Monday, March 18, 2019

Lesson 13-2: Negations (Day 132)

Lesson 13-2 of the U of Chicago text is called "Negations." In the modern Third Edition of the text, negations appear as part of Lesson 11-2 (which is the old Lessons 13-1 and 13-2 combined).

This is what I wrote last year about today's lesson:

For example, the statement:

All unicorns are white.

is actually true -- after all, we have never seen a unicorn that isn't white (precisely because there exists no unicorns at all, much less ones that aren't white). Another way of thinking about this is that there are zero unicorns in this world, and all zero of them are white! In if-then form this statement becomes:

If an animal is a unicorn, then it is white.

The hypothesis is false (since there are no unicorns), so the entire conditional is true. This statement has no counterexamples (unicorns that aren't white), and conditionals without counterexamples are normally called true.

The book then derives, from the statement 1=2, the statement 131=177. There is a famous example of a derivation of a false conclusion from a false hypothesis, often attributed to the British mathematician Bertrand Russell, about a hundred years ago. From the statement 1=2, Russell proved that he was the Pope:

The Pope and I are two, therefore the Pope and I are one.

that is, he used the the Substitution Property of Equality from the hypothesis 1=2.

In today's lesson, the U of Chicago text introduces the symbol not-p for the negation of p. In other texts, the notation ~p is used, but I have no reason to deviate from the U of Chicago here.

Before leaving this site, let me point out that this [Metamath] site gives yet a third way of writing the "not" symbol used in negations:

http://us.metamath.org/mpegif/wn.html


Today's post is fairly short so far. Last year, on the day I posted Lesson 13-2, most of my post was about my substitute teaching that day. I'd like to revisit that day briefly. Unfortunately, it was one of my toughest days as a sub.
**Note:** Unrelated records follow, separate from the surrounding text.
(* ===== verification/Net.v ===== *)
(** * Net: the parts of Rust's [std::net] the sources use

    [Ipv4Addr] and [Ipv6Addr] by their bits, with [Display], [FromStr] and the address
    classes; [IpAddr].  The parsers are the standard library's: they consume a prefix and
    return the rest, and a failed alternative leaves the input where it was. *)

From S2P Require Import Prelude Text.

(** ** Addresses and their text *)

Record Ipv4Addr : Type := mkIpv4 { ipv4_bits : N }.
Record Ipv6Addr : Type := mkIpv6 { ipv6_bits : N }.

(** Field [i] (counted from the most significant of [n]) of [w] bits. *)
Definition bit_field (w n i bits : N) : N := N.land (N.shiftr bits (w * (n - 1 - i))) (N.ones w).

Definition octets (a : Ipv4Addr) : list N :=
  List.map (fun i => bit_field 8 4 i (ipv4_bits a)) [0; 1; 2; 3].
Definition segments (a : Ipv6Addr) : list N :=
  List.map (fun i => bit_field 16 8 i (ipv6_bits a)) [0; 1; 2; 3; 4; 5; 6; 7].

Definition Ipv4_to_string (a : Ipv4Addr) : str := join ($".") (List.map to_string (octets a)).

Definition hex_digit (d : N) : char := if d <? 10 then 48 + d else 87 + d.

(** [{:x}] of a [u16]. *)
Definition hex_u16 (n : N) : str :=
  let nibbles := List.map (fun i => bit_field 4 4 i n) [0; 1; 2; 3] in
  match drop_while (N.eqb 0) nibbles with
  | [] => $"0"
  | ds => List.map hex_digit ds
  end.

(** The first longest run of zero segments: its start and length. *)
Fixpoint longest_zeroes (i : nat) (segs : list N) (cur best : nat * nat) : nat * nat :=
  match segs with
  | [] => best
  | s :: segs' =>
      if s =? 0 then
        let cur' := ((if Nat.eqb (snd cur) 0 then i else fst cur), S (snd cur)) in
        longest_zeroes (S i) segs' cur' (if Nat.ltb (snd best) (snd cur') then cur' else best)
      else longest_zeroes (S i) segs' (0%nat, 0%nat) best
  end.

Definition fmt_segments (segs : list N) : str := join ($":") (List.map hex_u16 segs).

(** [Display for Ipv6Addr]: the mapped form, then the longest run of zeroes compressed. *)
Definition Ipv6_to_string (a : Ipv6Addr) : str :=
  let segs := segments a in
  if bool_decide (take 6 segs = [0; 0; 0; 0; 0; 65535]) then
    $"::ffff:" ++ Ipv4_to_string (mkIpv4 (N.land (ipv6_bits a) MAX_U32))
  else
    let '(start, len) := longest_zeroes 0 segs (0%nat, 0%nat) (0%nat, 0%nat) in
    if Nat.ltb 1 len then
      fmt_segments (take start segs) ++ $"::" ++ fmt_segments (drop (start + len) segs)
    else fmt_segments segs.

(** ** Parsing *)

(** One decimal or hexadecimal digit. *)
Definition digit_of (radix : N) (c : char) : option N :=
  let d := if is_ascii_digit c then Some (c - 48)
           else if in_range 97 102 c then Some (c - 87)
           else if in_range 65 70 c then Some (c - 55)
           else None in
  match d with Some d => if d <? radix then Some d else None | None => None end.

(** [read_number(radix, Some(max_digits), allow_zero_prefix)] into a type of maximum [max]:
    all leading digits are read; too many digits, overflow, no digit, or a forbidden
    leading zero is a failure. *)
Fixpoint read_digits (radix max : N) (count : nat) (max_digits : nat) (acc : N) (s : str) :
    option (nat * N * str) :=
  match s with
  | c :: s' =>
      match digit_of radix c with
      | Some d =>
          if max <? acc * radix + d then None
          else if Nat.ltb max_digits (S count) then None
          else read_digits radix max (S count) max_digits (acc * radix + d) s'
      | None => Some (count, acc, s)
      end
  | [] => Some (count, acc, s)
  end.

Definition read_number (radix max : N) (max_digits : nat) (allow_zero_prefix : bool) (s : str) :
    option (N * str) :=
  match read_digits radix max 0 max_digits 0 s with
  | None => None
  | Some (count, value, rest) =>
      if Nat.eqb count 0 then None
      else if negb allow_zero_prefix && bool_decide (head s = Some 48) && Nat.ltb 1 count then None
      else Some (value, rest)
  end.

Definition read_given_char (c : char) (s : str) : option str :=
  match s with x :: s' => if x =? c then Some s' else None | [] => None end.

(** [read_separator(sep, index, inner)] *)
Definition read_separator {A} (sep : char) (index : nat) (inner : str -> option (A * str)) (s : str) :
    option (A * str) :=
  if Nat.eqb index 0 then inner s
  else match read_given_char sep s with Some s' => inner s' | None => None end.

Fixpoint read_octets (index count : nat) (acc : N) (s : str) : option (N * str) :=
  match count with
  | O => Some (acc, s)
  | S count' =>
      match read_separator 46 index (read_number 10 255 3 false) s with
      | Some (octet, s') => read_octets (S index) count' (acc * 256 + octet) s'
      | None => None
      end
  end.

Definition read_ipv4_addr (s : str) : option (Ipv4Addr * str) :=
  match read_octets 0 4 0 s with Some (bits, s') => Some (mkIpv4 bits, s') | None => None end.

(** [read_groups] into [limit] slots, [i] of them filled: the groups read, whether the last
    two came from an embedded IPv4 address, and the rest. *)
Fixpoint read_groups (fuel i : nat) (s : str) : list N * bool * str :=
  match fuel with
  | O => ([], false, s)
  | S fuel' =>
      match (if Nat.ltb 0 fuel' then read_separator 58 i read_ipv4_addr s else None) with
      | Some (v4, s') =>
          ([N.shiftr (ipv4_bits v4) 16; N.land (ipv4_bits v4) 65535], true, s')
      | None =>
          match read_separator 58 i (read_number 16 65535 4 true) s with
          | Some (group, s') =>
              let '(groups, v4, rest) := read_groups fuel' (S i) s' in (group :: groups, v4, rest)
          | None => ([], false, s)
          end
      end
  end.

Definition segments_to_ipv6 (segs : list N) : Ipv6Addr :=
  mkIpv6 (fold_left (fun acc g => acc * 65536 + g) segs 0).

Definition read_ipv6_addr (s : str) : option (Ipv6Addr * str) :=
  let '(head, head_ipv4, s) := read_groups 8 0 s in
  if Nat.eqb (length head) 8 then Some (segments_to_ipv6 head, s)
  else if head_ipv4 then None
  else match read_given_char 58 s with
       | None => None
       | Some s =>
           match read_given_char 58 s with
           | None => None
           | Some s =>
               let '(tail, _, s) := read_groups (8 - (length head + 1)) 0 s in
               Some (segments_to_ipv6 (head ++ replicate (8 - length head - length tail) 0 ++ tail), s)
           end
       end.

Inductive IpAddr : Type := IpAddr_V4 (a : Ipv4Addr) | IpAddr_V6 (a : Ipv6Addr).

(** [s.parse::<IpAddr>()]: the whole input. *)
Definition IpAddr_parse (s : str) : option IpAddr :=
  match read_ipv4_addr s with
  | Some (a, []) => Some (IpAddr_V4 a)
  | Some (_, _ :: _) => None
  | None =>
      match read_ipv6_addr s with
      | Some (a, []) => Some (IpAddr_V6 a)
      | _ => None
      end
  end.

(** ** Address classes *)

Definition ipv4_is_loopback (a : Ipv4Addr) : bool := bit_field 8 4 0 (ipv4_bits a) =? 127.
Definition ipv4_is_private (a : Ipv4Addr) : bool :=
  match octets a with
  | [a0; a1; _; _] =>
      (a0 =? 10) || ((a0 =? 172) && in_range 16 31 a1) || ((a0 =? 192) && (a1 =? 168))
  | _ => false
  end.
Definition ipv4_is_link_local (a : Ipv4Addr) : bool :=
  (bit_field 8 4 0 (ipv4_bits a) =? 169) && (bit_field 8 4 1 (ipv4_bits a) =? 254).

Definition ipv6_is_loopback (a : Ipv6Addr) : bool := ipv6_bits a =? 1.
Definition ipv6_is_unique_local (a : Ipv6Addr) : bool :=
  N.land (bit_field 16 8 0 (ipv6_bits a)) 0xfe00 =? 0xfc00.
Definition ipv6_is_unicast_link_local (a : Ipv6Addr) : bool :=
  N.land (bit_field 16 8 0 (ipv6_bits a)) 0xffc0 =? 0xfe80.

Definition is_loopback (a : IpAddr) : bool :=
  match a with IpAddr_V4 a => ipv4_is_loopback a | IpAddr_V6 a => ipv6_is_loopback a end.

#[export] Instance Ipv4Addr_eq_dec : EqDecision Ipv4Addr.
Proof. solve_decision. Defined.
#[export] Instance Ipv6Addr_eq_dec : EqDecision Ipv6Addr.
Proof. solve_decision. Defined.
#[export] Instance IpAddr_eq_dec : EqDecision IpAddr.
Proof. solve_decision. Defined.

(** Concrete addresses, both ways. *)
Example ipv4_text : IpAddr_parse ($"192.168.0.1") = Some (IpAddr_V4 (mkIpv4 0xc0a80001)).
Proof. vm_compute. reflexivity. Qed.
Example ipv4_leading_zero : IpAddr_parse ($"192.168.00.1") = None.
Proof. vm_compute. reflexivity. Qed.
Example ipv6_text :
  IpAddr_parse ($"2001:db8::ff00:42:8329")
    = Some (IpAddr_V6 (mkIpv6 0x20010db8000000000000ff0000428329)) /\
  Ipv6_to_string (mkIpv6 0x20010db8000000000000ff0000428329) = $"2001:db8::ff00:42:8329".
Proof. vm_compute. split; reflexivity. Qed.
Example ipv6_mapped :
  IpAddr_parse ($"::ffff:10.0.0.1") = Some (IpAddr_V6 (mkIpv6 0xffff0a000001)) /\
  Ipv6_to_string (mkIpv6 0xffff0a000001) = $"::ffff:10.0.0.1".
Proof. vm_compute. split; reflexivity. Qed.

(** ** The text of an address *)

(** Four numbers with dots between them. *)
Definition dotted (a b c d : N) : str := to_string a ++ 46 :: to_string b ++ 46 :: to_string c ++ 46 :: to_string d.

Lemma read_octet n rest : n < 256 -> (rest = [] \/ exists r, rest = 46 :: r) ->
  read_number 10 255 3 false (to_string n ++ rest) = Some (n, rest).
Proof.
  intros Hn Hrest. assert (Hin : In n (List.map N.of_nat (seq 0 256))).
  { apply in_map_iff. exists (N.to_nat n). split; [lia|]. apply in_seq. lia. }
  clear Hn. cbn [List.map seq] in Hin.
  destruct Hrest as [->|[r ->]]; [rewrite app_nil_r|];
    repeat (destruct Hin as [<-|Hin]; [reflexivity|]); destruct Hin.
Qed.

Lemma dotted_parse a b c d : a < 256 -> b < 256 -> c < 256 -> d < 256 ->
  IpAddr_parse (dotted a b c d) = Some (IpAddr_V4 (mkIpv4 (((a * 256 + b) * 256 + c) * 256 + d))).
Proof.
  intros Ha Hb Hc Hd. unfold IpAddr_parse, read_ipv4_addr, dotted. cbn [read_octets read_separator Nat.eqb].
  rewrite read_octet by eauto. unfold read_separator, read_given_char. cbn [Nat.eqb]. rewrite N.eqb_refl.
  rewrite read_octet by eauto. rewrite N.eqb_refl.
  rewrite read_octet by eauto. rewrite N.eqb_refl.
  rewrite <- (app_nil_r (to_string d)). rewrite read_octet by eauto. done.
Qed.


Lemma dotted_octets a b c d : a < 256 -> b < 256 -> c < 256 -> d < 256 ->
  octets (mkIpv4 (((a * 256 + b) * 256 + c) * 256 + d)) = [a; b; c; d].
Proof.
  intros Ha Hb Hc Hd. unfold octets, bit_field. cbn [List.map ipv4_bits]. rewrite !N.land_ones, !N.shiftr_div_pow2.
  change (2 ^ (8 * (4 - 1 - 0))) with 16777216. change (2 ^ (8 * (4 - 1 - 1))) with 65536.
  change (2 ^ (8 * (4 - 1 - 2))) with 256. change (2 ^ (8 * (4 - 1 - 3))) with 1. change (2 ^ 8) with 256.
  rewrite N.div_1_r. repeat f_equal; Z.to_euclidean_division_equations; lia.
Qed.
Actually, today I want to write a little more about that first period class, which I didn't mention last year (yet I still remember all this a year later). I was supposed to play an audio file on the computer so that the students can listen and read the book together. The files for Part I and Part II were already opened up on the teacher's Mac, so all I had to do was press play. Each period had left off at a different location -- first period had already started Part II.
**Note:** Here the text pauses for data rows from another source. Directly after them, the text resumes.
(** Normalizing any component fails only because nothing is left or too much is. *)
Lemma normalize_repository_component_cases component :
  match normalize_repository_component component with
  | Ok n => name_ok (name_str n)
  | Err (InvalidDerivedName WorkspaceNameError_Empty) => True
  | Err (InvalidDerivedName (WorkspaceNameError_TooLong len max)) => max = 63 /\ 63 < len
  | Err _ => False
  end.
Proof.
  unfold normalize_repository_component.
  set (s := (fold_left normalize_step _ ([], false)).1).
  assert (Hs : normalize_inv (s, false)) by (apply normalize_fold_inv; split; simpl; auto).
  destruct Hs as [Hall Hhd]. destruct (trim_end_inv s Hall Hhd) as [Hall' Hhd'].
  destruct (trim_end_matches_spec 45 s) as [_ Hlast'].
  set (t := trim_end_matches 45 s) in *.
  destruct (WorkspaceName_parse t) as [n|e] eqn:E; simpl.
  - apply WorkspaceName_parse_ok in E as [? ->]. done.
  - unfold WorkspaceName_parse in E. rewrite (validate_normalized t Hall' Hhd' Hlast') in E.
    destruct (lenN t =? 0); [by run E|]. destruct (N.ltb_spec 63 (lenN t)); by run E.
Qed.

Lemma normalize_step_keep s c :
  name_char c = true -> (s = [] -> c <> 45) -> normalize_step (s, false) c = (s ++ [c], false).
Proof.
  intros Hc Hne. apply name_char_range in Hc. unfold normalize_step. simpl.
  assert (Hl : to_ascii_lowercase c = c).
  { unfold to_ascii_lowercase, is_ascii_uppercase. by rewrite (proj2 (in_range_false _ _ _)) by lia. }
  rewrite Hl. destruct (is_ascii_lowercase c || is_ascii_digit c) eqn:Ha; [done|].
  apply orb_false_iff in Ha as [H1 H2]. apply in_range_false in H1, H2.
  assert (c = 45) as -> by lia. simpl. case_bool_decide; [|done]. by destruct Hne.
Qed.

Lemma normalize_fold_keep s t :
  Forall (fun c => name_char c = true) s -> (t = [] -> head s <> Some 45) ->
  fold_left normalize_step s (t, false) = (t ++ s, false).
Proof.
  revert t. induction s as [|c s IH]; intros t Hall Hhd; cbn [fold_left]; [by rewrite app_nil_r|].
  apply Forall_cons in Hall as [Hc Hall]. rewrite normalize_step_keep; [|done|].
  - rewrite IH; [by rewrite <- app_assoc|done|]. by destruct t.
  - intros Ht ->. by apply Hhd.
Qed.

Lemma name_no_char value c : name_ok value -> name_char c = false -> c ∉ value.
Proof. intros (_ & Hall & _) Hc Hin. rewrite Forall_forall in Hall. apply Hall in Hin. congruence. Qed.

Lemma trim_end_matches_id c s : last s <> Some c -> trim_end_matches c s = s.
Proof.
  intros H. unfold trim_end_matches. rewrite <- (rev_involutive s) at 2. f_equal.
  destruct (rev s) as [|x l] eqn:E; [done|]. simpl. destruct (N.eqb_spec c x) as [->|]; [|done].
  destruct H. rewrite <- (rev_involutive s), E. simpl. by rewrite last_snoc.
Qed.

(** A valid label is its own default name. *)
Lemma normalize_valid value :
  name_ok value -> normalize_repository_component value = Ok (mkWorkspaceName value).
Proof.
  intros Hok. assert (Hok' := Hok). destruct Hok' as (_ & Hall & Hhd & Hl).
  unfold normalize_repository_component.
  replace (strip_suffix ($".git") value) with (@None str).
  - simpl. rewrite normalize_fold_keep by done. simpl. rewrite trim_end_matches_id by done.
    by rewrite (proj2 (WorkspaceName_parse_ok value (mkWorkspaceName value))).
  - destruct (strip_suffix ($".git") value) as [r|] eqn:E; [|done].
    apply strip_suffix_Some in E as ->. exfalso.
    apply (name_no_char _ 46 Hok); [done|]. apply elem_of_app. right. by left.
Qed.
But Part I was already on the screen -- and the file had automatically maximized so that it took up the entire screen (which was mostly black, except for play/stop/volume buttons, and so on. I didn't know how to access Part II! No student in the class knew how to make Part II appear. I became so frustrated that I hit Command-Q to exit the file -- since that was the only way I knew to make anything other than the black screen with the Part I play/stop/volume buttons appear on the screen.

But unfortunately, a password was needed to access the files. The teacher had already opened up everything for me so that I wouldn't have needed her password. So once I closed the files, they were impossible for me to open on my own.
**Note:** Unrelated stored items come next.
Lemma host_text_spec h :
  host_ok h -> Forall host_char (host_text h) /\ lenN (host_text h) <= 253 /\ host_text h <> [].
Proof.
  destruct h as [d|a|a]; cbn [host_text host_ok]; intros H.
  - split_and!; [by apply domain_chars| |by destruct H].
    destruct H as (_ & _ & Hlen). eapply N.le_trans; [apply lenN_le_str_len|done].
  - destruct (Ipv4_to_string_spec a) as [Hc Hl]. split_and!; [|lia|].
    + eapply Forall_impl; [exact Hc|]. intros c. unfold host_char. simpl. lia.
    + unfold Ipv4_to_string, octets. cbn [List.map join]. destruct (to_string_spec (bit_field 8 4 0 (ipv4_bits a))).
      by destruct (to_string _).
  - destruct (Ipv6_to_string_spec a) as [Hc Hl]. split_and!; [| |done].
    + rewrite !Forall_app. split_and!; [|done|]; host_literal.
    + rewrite !lenN_app. change (lenN ($"[")) with 1. change (lenN ($"]")) with 1. lia.
Qed.

#[local] Opaque Ipv4_to_string Ipv6_to_string to_string.

Section canonical.
Context (Url_parse : str -> option Url) {laws : UrlLaws Url_parse}.

Lemma origin_host_Ok authority h host :
  origin_host authority h = Ok host -> host = host_text h /\ host_ok h.
Proof.
  destruct h as [d|a|a]; cbn [origin_host host_text host_ok]; intros H.
  - destruct (_ || _) eqn:E in H; [done|]. injection H as <-. split; [done|]. prop_of_bool.
    unfold domain_ok. by rewrite <- existsb_false_iff.
  - destruct (negb _) in H; [done|]. by injection H as <-.
  - by injection H as <-.
Qed.

Lemma HttpsOrigin_parse_Ok v o :
  HttpsOrigin_parse Url_parse v = Ok o ->
  exists u h p, Url_parse v = Some u /\ url_host u = Some h /\
    url_port_or_known_default u = Some p /\ p <> 0 /\ host_ok h /\
    o = mkHttpsOrigin ($"https://" ++ host_text h ++ $":" ++ to_string p).
Proof.
  unfold HttpsOrigin_parse. intros H. destruct (_ || _) in H; [done|].
  destruct (split_once _ _) as [[scheme authority]|]; cbn [ok_or] in H; [|done].
  destruct (negb _) in H; [done|]. destruct (_ || _) in H; [done|].
  destruct (Url_parse v) as [u|]; cbn [ok_or] in H; [|done].
  destruct (url_host u) as [h|] eqn:Eh; cbn [ok_or] in H; [|done].
  destruct (origin_host _ h) as [host|] eqn:Eo; [|done]. apply origin_host_Ok in Eo as [-> Hh].
  destruct (url_port_or_known_default u) as [p|] eqn:Ep; cbn [ok_or] in H; [|done].
  destruct (N.eqb_spec p 0); [done|]. injection H as <-. eauto 10.
Qed.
It wasn't until second period when another student knew how to access the files -- he used his own password to open them. It turned out that all I had to do was click near the top of the screen and the tabs for Part I and II would have appeared in first period -- but I hadn't known that. I suppose that I'm less familiar with Macs than with PC's, and this cost me dearly that day.

 The rest of the day was a domino effect. In later periods that day, I yelled -- all because of the frustration I'd felt starting in first period when I couldn't open the audio file. Since then, I now have a stress ball to squeeze so that I don't take my frustration out on the students (especially when that frustration comes from something that they have no control over, such as the audio file not playing).